Traces N.4, April 2017

The One Who Leads History

There’s a simple way to understand what it is that the Church brings to the world: just look at what happened when Pope Francis visited Milan. Crowds everywhere, all day long. A million people, according to the counts. And it was a joyful crowd, happy, smiling despite their weariness. Not the weariness from the travel and hours out in the sun at Monza Park waiting for the Mass, but the weariness that comes from life, the weight of the ordinary burdens and anxieties with which daily life unfolds. “And yet every one of those fellows down there must have his own devil to torture him,” as Manzoni’s Unnamed said, watching the crowds that ran out to meet Cardinal Borromeo. Great–so that Saturday at the end of March was just like the book. But what were all those people expecting to get from the Pope? The solution to their problems? The untangling of every knot, of every burden? That was evidently not the case. At closer glance, it’s quite impressive. The expectation focused on that person who, in his essence, like every man, is so transitory and yet so decisive in that he incarnates the Church, and was an expectation of something even greater than a solution to problems. An expectation that’s perhaps unconscious but still great, because it encompasses all other expectations.

And the Pope responded. He embraced every problem and anxiety, one by one, doing what the Church has always done: broadening our perspective. Redirecting us to our relationship with God, our dependence on Him and on His mercy. He did it consistently, with every question that was posed to him. The peripheries? They are, first and foremost, the place, “to encounter the Lord, to renew the mission of [our] origins, to [return to] the Galilee of the first encounter.” Evangelization? It is joyful, but it is God who is acting; He “catches the fish,” because, “It is He who leads history.” How to educate our children?

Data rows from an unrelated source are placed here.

(* ===== verification/IpAddr.v ===== *)
(** * IP addresses ([network-proxy/src/policy.rs])

    The addresses of the standard library, the parser behind [host.parse::<IpAddr>()], and
    the classification of addresses that are not public ([is_non_public_ip]).  An IPv4
    address is its number below 2^32, an IPv6 address the list of its eight segments. *)

From S2P Require Import Prelude RustStr.

Local Open Scope N_scope.

Inductive IpAddr :=
| V4 (ip : N)
| V6 (segments : list N).

#[export] Instance IpAddr_eq_dec : EqDecision IpAddr.
Proof. solve_decision. Defined.

(** ** Parsing *)

Definition DOT : char := 46.
Definition COLON : char := 58.

(** [char::to_digit]. *)
Definition to_digit (radix : N) (c : char) : option N :=
  let digit :=
    if (48 <=? c) && (c <=? 57) then Some (c - 48)
    else if (97 <=? c) && (c <=? 122) then Some (c - 87)
    else if (65 <=? c) && (c <=? 90) then Some (c - 55)
    else None in
  match digit with Some d => if d <? radix then Some d else None | None => None end.

(** The digits of a number up to [bound], at most [max_digits] of them. *)
Fixpoint read_digits (radix bound : N) (max_digits : nat) (result : N) (count : nat) (s : rstring)
    : option (N * nat * rstring) :=
  match s with
  | [] => Some (result, count, [])
  | c :: s' =>
      match to_digit radix c with
      | None => Some (result, count, s)
      | Some d =>
          if bound <? result * radix then None
          else if bound <? result * radix + d then None
          else if (max_digits <? S count)%nat then None
          else read_digits radix bound max_digits (result * radix + d) (S count) s'
      end
  end.

Definition read_number (radix bound : N) (max_digits : nat) (allow_zero_prefix : bool) (s : rstring)
    : option (N * rstring) :=
  '(result, count, rest) ← read_digits radix bound max_digits 0 0 s;
  if decide (count = 0%nat) then None
  else if negb allow_zero_prefix && bool_decide (head s = Some 48) && (1 <? count)%nat then None
  else Some (result, rest).

Definition read_char (c : char) (s : rstring) : option rstring :=
  match s with d :: s' => if d =? c then Some s' else None | [] => None end.

(** [read_separator]: the separator comes before every part but the first. *)
Definition read_separator (sep : char) (index : nat) (s : rstring) : option rstring :=
  match index with O => Some s | S _ => read_char sep s end.

(** The octets from [index] on; [n] are left. *)
Fixpoint read_octets (n index : nat) (acc : N) (s : rstring) : option (N * rstring) :=
  match n with
  | O => Some (acc, s)
  | S n' =>
      s ← read_separator DOT index s;
      '(octet, s) ← read_number 10 255 3 false s;
      read_octets n' (S index) (acc * 256 + octet) s
  end.

Definition read_ipv4_addr (s : rstring) : option (N * rstring) := read_octets 4 0 0 s.

(** [read_groups]: [n] groups are left; the flag tells whether an IPv4 address ended them. *)
Fixpoint read_groups (n index : nat) (s : rstring) : list N * bool * rstring :=
  match n with
  | O => ([], false, s)
  | S n' =>
      let v4 := if decide (n' = 0%nat) then None
                else s ← read_separator COLON index s; read_ipv4_addr s in
      match v4 with
      | Some (ip, rest) => ([N.shiftr ip 16; N.land ip 65535], true, rest)
      | None =>
          match s ← read_separator COLON index s; read_number 16 65535 4 true s with
          | Some (group, rest) =>
              let '(groups, ipv4, rest) := read_groups n' (S index) rest in (group :: groups, ipv4, rest)
          | None => ([], false, s)
          end
      end
  end.

Definition read_ipv6_addr (s : rstring) : option (list N * rstring) :=
  let '(groups, head_ipv4, rest) := read_groups 8 0 s in
  if decide (length groups = 8%nat) then Some (groups, rest)
  else if head_ipv4 then None
  else
    rest ← read_char COLON rest;
    rest ← read_char COLON rest;
    let '(tail, _, rest) := read_groups (8 - (length groups + 1)) 0 rest in
    Some (groups ++ replicate (8 - length groups - length tail) 0 ++ tail, rest).

(** [host.parse::<IpAddr>().ok()]. *)
Definition parse_ip (s : rstring) : option IpAddr :=
  match read_ipv4_addr s with
  | Some (ip, rest) => if decide (rest = []) then Some (V4 ip) else None
  | None =>
      '(segments, rest) ← read_ipv6_addr s;
      if decide (rest = []) then Some (V6 segments) else None
  end.

(** ** Classification *)

Definition octet0 (ip : N) : N := N.shiftr ip 24.
Definition octet1 (ip : N) : N := N.land (N.shiftr ip 16) 255.
Definition ipv4 (a b c d : N) : N := ((a * 256 + b) * 256 + c) * 256 + d.

Definition v4_is_loopback (ip : N) : bool := octet0 ip =? 127.
Definition v4_is_private (ip : N) : bool :=
  (octet0 ip =? 10) ||
  ((octet0 ip =? 172) && (16 <=? octet1 ip) && (octet1 ip <=? 31)) ||
  ((octet0 ip =? 192) && (octet1 ip =? 168)).
Definition v4_is_link_local (ip : N) : bool := (octet0 ip =? 169) && (octet1 ip =? 254).
Definition v4_is_unspecified (ip : N) : bool := ip =? 0.
Definition v4_is_multicast (ip : N) : bool := (224 <=? octet0 ip) && (octet0 ip <=? 239).
Definition v4_is_broadcast (ip : N) : bool := ip =? 4294967295.

Definition U32_MAX : N := 4294967295.

(** The shift drops what leaves the 32 bits. *)
Definition ipv4_in_cidr (ip base prefix : N) : bool :=
  let mask := if prefix =? 0 then 0 else N.land (N.shiftl U32_MAX (32 - prefix)) U32_MAX in
  N.land ip mask =? N.land base mask.

Definition is_non_public_ipv4 (ip : N) : bool :=
  v4_is_loopback ip || v4_is_private ip || v4_is_link_local ip || v4_is_unspecified ip ||
  v4_is_multicast ip || v4_is_broadcast ip ||
  ipv4_in_cidr ip (ipv4 0 0 0 0) 8 || ipv4_in_cidr ip (ipv4 100 64 0 0) 10 ||
  ipv4_in_cidr ip (ipv4 192 0 0 0) 24 || ipv4_in_cidr ip (ipv4 192 0 2 0) 24 ||
  ipv4_in_cidr ip (ipv4 198 18 0 0) 15 || ipv4_in_cidr ip (ipv4 198 51 100 0) 24 ||
  ipv4_in_cidr ip (ipv4 203 0 113 0) 24 || ipv4_in_cidr ip (ipv4 240 0 0 0) 4.

(** [Ipv6Addr::to_ipv4], of mapped and of compatible addresses. *)
Definition to_ipv4 (segments : list N) : option N :=
  match segments with
  | [0; 0; 0; 0; 0; x; ab; cd] => if (x =? 0) || (x =? 65535) then Some (ab * 65536 + cd) else None
  | _ => None
  end.

Definition v6_is_loopback (segments : list N) : bool := bool_decide (segments = [0; 0; 0; 0; 0; 0; 0; 1]).
Definition v6_is_unspecified (segments : list N) : bool := bool_decide (segments = [0; 0; 0; 0; 0; 0; 0; 0]).
Definition segment0 (segments : list N) : N := default 0 (head segments).
Definition v6_is_multicast (segments : list N) : bool := N.shiftr (segment0 segments) 8 =? 255.
Definition v6_is_unique_local (segments : list N) : bool := N.land (segment0 segments) 0xfe00 =? 0xfc00.
Definition v6_is_unicast_link_local (segments : list N) : bool :=
  N.land (segment0 segments) 0xffc0 =? 0xfe80.

Definition is_non_public_ipv6 (segments : list N) : bool :=
  match to_ipv4 segments with
  | Some v4 => is_non_public_ipv4 v4 || v6_is_loopback segments
  | None =>
      v6_is_loopback segments || v6_is_unspecified segments || v6_is_multicast segments ||
      v6_is_unique_local segments || v6_is_unicast_link_local segments
  end.

Definition is_non_public_ip (ip : IpAddr) : bool :=
  match ip with V4 ip => is_non_public_ipv4 ip | V6 segments => is_non_public_ipv6 segments end.

Definition ip_is_loopback (ip : IpAddr) : bool :=
  match ip with V4 ip => v4_is_loopback ip | V6 segments => v6_is_loopback segments end.

(** ** Ranges *)

Definition in_range (ip : N) (r : N * N) : Prop := r.1 <= ip <= r.2.

(** The blocks of addresses that are not public. *)
Definition non_public_ranges : list (N * N) :=
  [ (ipv4 0 0 0 0, ipv4 0 255 255 255); (ipv4 10 0 0 0, ipv4 10 255 255 255);
    (ipv4 100 64 0 0, ipv4 100 127 255 255); (ipv4 127 0 0 0, ipv4 127 255 255 255);
    (ipv4 169 254 0 0, ipv4 169 254 255 255); (ipv4 172 16 0 0, ipv4 172 31 255 255);
    (ipv4 192 0 0 0, ipv4 192 0 0 255); (ipv4 192 0 2 0, ipv4 192 0 2 255);
    (ipv4 192 168 0 0, ipv4 192 168 255 255); (ipv4 198 18 0 0, ipv4 198 19 255 255);
    (ipv4 198 51 100 0, ipv4 198 51 100 255); (ipv4 203 0 113 0, ipv4 203 0 113 255);
    (ipv4 224 0 0 0, ipv4 255 255 255 255) ].

Lemma land_mask a k n : N.land a (N.shiftl (N.ones k) n) = N.shiftl (N.land (N.shiftr a n) (N.ones k)) n.
Proof.
  apply N.bits_inj. intros i. rewrite N.land_spec. destruct (N.lt_ge_cases i n) as [Hi|Hi].
  - by rewrite !N.shiftl_spec_low, andb_false_r.
  - rewrite !N.shiftl_spec_high' by done. rewrite N.land_spec, N.shiftr_spec by lia.
    by replace (i - n + n) with i by lia.
Qed.

Lemma cidr_mask prefix : 0 < prefix <= 32 →
  N.land (N.shiftl U32_MAX (32 - prefix)) U32_MAX = N.shiftl (N.ones prefix) (32 - prefix).
Proof.
  intros [H1 H2]. assert (prefix < 33) as Hlt by lia. revert H1. clear H2.
  revert prefix Hlt.
  assert (∀ k, (k < 33)%nat → 0 < N.of_nat k →
    N.land (N.shiftl U32_MAX (32 - N.of_nat k)) U32_MAX = N.shiftl (N.ones (N.of_nat k)) (32 - N.of_nat k)) as H.
  { intros k Hk. do 33 (destruct k as [|k]; [try done; vm_compute; done|]). lia. }
  intros prefix Hlt Hpos. specialize (H (N.to_nat prefix)). rewrite N2Nat.id in H. apply H; lia.
Qed.

(** A block of addresses is the addresses with its prefix. *)
Lemma ipv4_in_cidr_div ip base prefix :
  ip < 2 ^ 32 → base < 2 ^ 32 → 0 < prefix <= 32 →
  ipv4_in_cidr ip base prefix = (ip / 2 ^ (32 - prefix) =? base / 2 ^ (32 - prefix)).
Proof.
  intros Hip Hbase Hp. unfold ipv4_in_cidr.
  destruct (N.eqb_spec prefix 0); [lia|]. rewrite cidr_mask by done. rewrite !land_mask.
  assert (∀ a, a < 2 ^ 32 → N.land (N.shiftr a (32 - prefix)) (N.ones prefix) = a / 2 ^ (32 - prefix)) as Hs.
  { intros a Ha. rewrite N.land_ones, N.shiftr_div_pow2. apply N.mod_small.
    apply N.Div0.div_lt_upper_bound. rewrite <-N.pow_add_r. by replace (32 - prefix + prefix) with 32 by lia. }
  rewrite !Hs by done. rewrite !N.shiftl_mul_pow2.
  destruct (N.eqb_spec (ip / 2 ^ (32 - prefix)) (base / 2 ^ (32 - prefix))) as [->|Hne].
  - apply N.eqb_refl.
  - apply N.eqb_neq. intros Heq. apply Hne. apply N.mul_cancel_r in Heq; [done|]. apply N.pow_nonzero. lia.
Qed.

Lemma div_range ip d q : 0 < d → (ip / d =? q) = true ↔ q * d <= ip <= q * d + (d - 1).
Proof.
  intros Hd. rewrite N.eqb_eq. pose proof (N.div_mod ip d ltac:(lia)) as Hdm.
  pose proof (N.mod_lt ip d ltac:(lia)) as Hlt. rewrite (N.mul_comm d) in Hdm. split.
  { intros <-. generalize dependent (ip / d). generalize dependent (ip mod d). intros r Hr k Hk.
    generalize dependent (k * d). lia. }
  intros [H1 H2]. symmetry. apply (N.div_unique ip d q (ip - q * d)); rewrite ?(N.mul_comm d); lia.
Qed.

Lemma cidr_range ip base prefix lo hi :
  ip < 2 ^ 32 → base < 2 ^ 32 → 0 < prefix <= 32 →
  lo = base / 2 ^ (32 - prefix) * 2 ^ (32 - prefix) → hi = lo + (2 ^ (32 - prefix) - 1) →
  ipv4_in_cidr ip base prefix = true ↔ in_range ip (lo, hi).
Proof.
  intros Hip Hbase Hp -> ->. rewrite ipv4_in_cidr_div by done. rewrite div_range; [done|].
  apply N.neq_0_lt_0, N.pow_nonzero. lia.
Qed.

(** The two upper octets are the upper half of the address. *)
Lemma octets_half ip : octet0 ip = ip / 65536 / 256 ∧ octet1 ip = (ip / 65536) mod 256.
Proof.
  unfold octet0, octet1. rewrite !N.shiftr_div_pow2, N.Div0.div_div. split; [done|].
  change 255 with (N.ones 8). by rewrite N.land_ones.
Qed.

Lemma half_range ip lo hi :
  lo * 65536 <= ip <= hi * 65536 + 65535 ↔ lo <= ip / 65536 <= hi.
Proof.
  pose proof (N.div_mod ip 65536 ltac:(lia)). pose proof (N.mod_lt ip 65536 ltac:(lia)).
  generalize dependent (ip / 65536). generalize dependent (ip mod 65536). intros. lia.
Qed.

(** The checks of the standard library, as ranges. *)
Lemma std_ranges ip : ip < 2 ^ 32 →
  (v4_is_loopback ip = true ↔ in_range ip (ipv4 127 0 0 0, ipv4 127 255 255 255)) ∧
  (v4_is_private ip = true ↔
     in_range ip (ipv4 10 0 0 0, ipv4 10 255 255 255) ∨ in_range ip (ipv4 172 16 0 0, ipv4 172 31 255 255) ∨
     in_range ip (ipv4 192 168 0 0, ipv4 192 168 255 255)) ∧
  (v4_is_link_local ip = true ↔ in_range ip (ipv4 169 254 0 0, ipv4 169 254 255 255)) ∧
  (v4_is_multicast ip = true ↔ in_range ip (ipv4 224 0 0 0, ipv4 239 255 255 255)).
Proof.
  intros Hip. unfold v4_is_loopback, v4_is_private, v4_is_link_local, v4_is_multicast, in_range. cbn [fst snd].
  destruct (octets_half ip) as [-> ->]. set (h := ip / 65536).
  assert (∀ lo hi, lo * 65536 <= ip <= hi * 65536 + 65535 ↔ lo <= h <= hi) as Hh by apply half_range.
  assert (h < 65536) as Hb by (apply N.Div0.div_lt_upper_bound; lia).
  pose proof (N.div_mod h 256 ltac:(lia)) as Hd. pose proof (N.mod_lt h 256 ltac:(lia)) as Hm.
  generalize dependent (h / 256). generalize dependent (h mod 256). intros r Hr q Hd.
  change (ipv4 127 0 0 0) with (32512 * 65536). change (ipv4 127 255 255 255) with (32767 * 65536 + 65535).
  change (ipv4 10 0 0 0) with (2560 * 65536). change (ipv4 10 255 255 255) with (2815 * 65536 + 65535).
  change (ipv4 172 16 0 0) with (44048 * 65536). change (ipv4 172 31 255 255) with (44063 * 65536 + 65535).
  change (ipv4 192 168 0 0) with (49320 * 65536). change (ipv4 192 168 255 255) with (49320 * 65536 + 65535).
  change (ipv4 169 254 0 0) with (43518 * 65536). change (ipv4 169 254 255 255) with (43518 * 65536 + 65535).
  change (ipv4 224 0 0 0) with (57344 * 65536). change (ipv4 239 255 255 255) with (61439 * 65536 + 65535).
  rewrite !Hh, !orb_true_iff, !andb_true_iff, !N.eqb_eq, !N.leb_le. lia.
Qed.

(** An IPv4 address counts as not public exactly when it lies in one of the reserved
    blocks: this network, private use, shared address space, loopback, link local, the
    protocol, test and benchmark blocks, multicast and everything above it. *)
Theorem non_public_ipv4_exact ip :
  ip < 2 ^ 32 → is_non_public_ipv4 ip = true ↔ Exists (in_range ip) non_public_ranges.
Proof.
  intros Hip. destruct (std_ranges ip Hip) as (Hl & Hp & Hk & Hm).
  assert (ip <= U32_MAX) by (unfold U32_MAX; lia).
  unfold is_non_public_ipv4, v4_is_unspecified, v4_is_broadcast. rewrite !orb_true_iff, Hl, Hp, Hk, Hm, !N.eqb_eq.
  rewrite (cidr_range ip (ipv4 0 0 0 0) 8 (ipv4 0 0 0 0) (ipv4 0 255 255 255)) by done.
  rewrite (cidr_range ip (ipv4 100 64 0 0) 10 (ipv4 100 64 0 0) (ipv4 100 127 255 255)) by done.
  rewrite (cidr_range ip (ipv4 192 0 0 0) 24 (ipv4 192 0 0 0) (ipv4 192 0 0 255)) by done.
  rewrite (cidr_range ip (ipv4 192 0 2 0) 24 (ipv4 192 0 2 0) (ipv4 192 0 2 255)) by done.
  rewrite (cidr_range ip (ipv4 198 18 0 0) 15 (ipv4 198 18 0 0) (ipv4 198 19 255 255)) by done.
  rewrite (cidr_range ip (ipv4 198 51 100 0) 24 (ipv4 198 51 100 0) (ipv4 198 51 100 255)) by done.
  rewrite (cidr_range ip (ipv4 203 0 113 0) 24 (ipv4 203 0 113 0) (ipv4 203 0 113 255)) by done.
  rewrite (cidr_range ip (ipv4 240 0 0 0) 4 (ipv4 240 0 0 0) (ipv4 255 255 255 255)) by done.
  unfold non_public_ranges. rewrite !Exists_cons, Exists_nil. unfold in_range, U32_MAX, ipv4 in *. cbn [fst snd]. lia.
Qed.

Lemma non_public_ipv4_exact_witness :
  is_non_public_ipv4 (ipv4 198 19 0 1) = true ↔ Exists (in_range (ipv4 198 19 0 1)) non_public_ranges.
Proof. apply non_public_ipv4_exact. reflexivity. Defined.

(** Some addresses as text. *)
Lemma parse_ip_examples :
  parse_ip <$> (str <$> ["127.0.0.1"; "1.2.3.256"; "01.2.3.4"; "::1"; "::ffff:10.0.0.1"; "1::2::3"; "fe80::1%eth0"]%string) =
  [Some (V4 (ipv4 127 0 0 1)); None; None; Some (V6 [0; 0; 0; 0; 0; 0; 0; 1]);
   Some (V6 [0; 0; 0; 0; 0; 65535; 2560; 1]); None; None].
Proof. vm_compute. reflexivity. Qed.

By keeping in mind the example of “the gratuitousness of God.” And he continued responding to other questions, leading up to the phrase that, in a way, summarized all the rest because it broadens our gaze, turning everything on its head: “We must not fear challenges, this must be clear. How often do we hear lamentations: ‘Ah, these days, there are so many challenges, and we are sad…?’ No. Do not be afraid. Challenges must be confronted like bulls, seizing them by the horns. And it is good that they exist, challenges. It’s good, because they enable us to grow. They are the sign of a living faith, of a living community that seeks its Lord and keeps its eyes and heart open.”

This is what the Church brings. Not the solution to all our problems, but “open eyes and hearts.” In other words, that “true attitude” that makes it possible to face them, as Fr. Giussani said. Religiosity, the awareness that we depend on God. “It is He who leads history.” And this gives us a new outlook that doesn’t distance us from reality or make us retreat from things. On the contrary, it pushes us to enter in even more by giving us energy and room to breathe, by helping us to perceive a weight–a depth–in daily affairs that we had never imagined.

As a result, the most common word
among the people of Milan was “hope.” Before and after Francis’s arrival. The problems are still there, for all of us. But the Church is also there, Jesus’s “eternal words” are still “alive in time,” as Charles Péguy writes in the text chosen by CL for this year’s Easter Poster. The problems are still there. But we can discover a sense of satisfaction in facing them.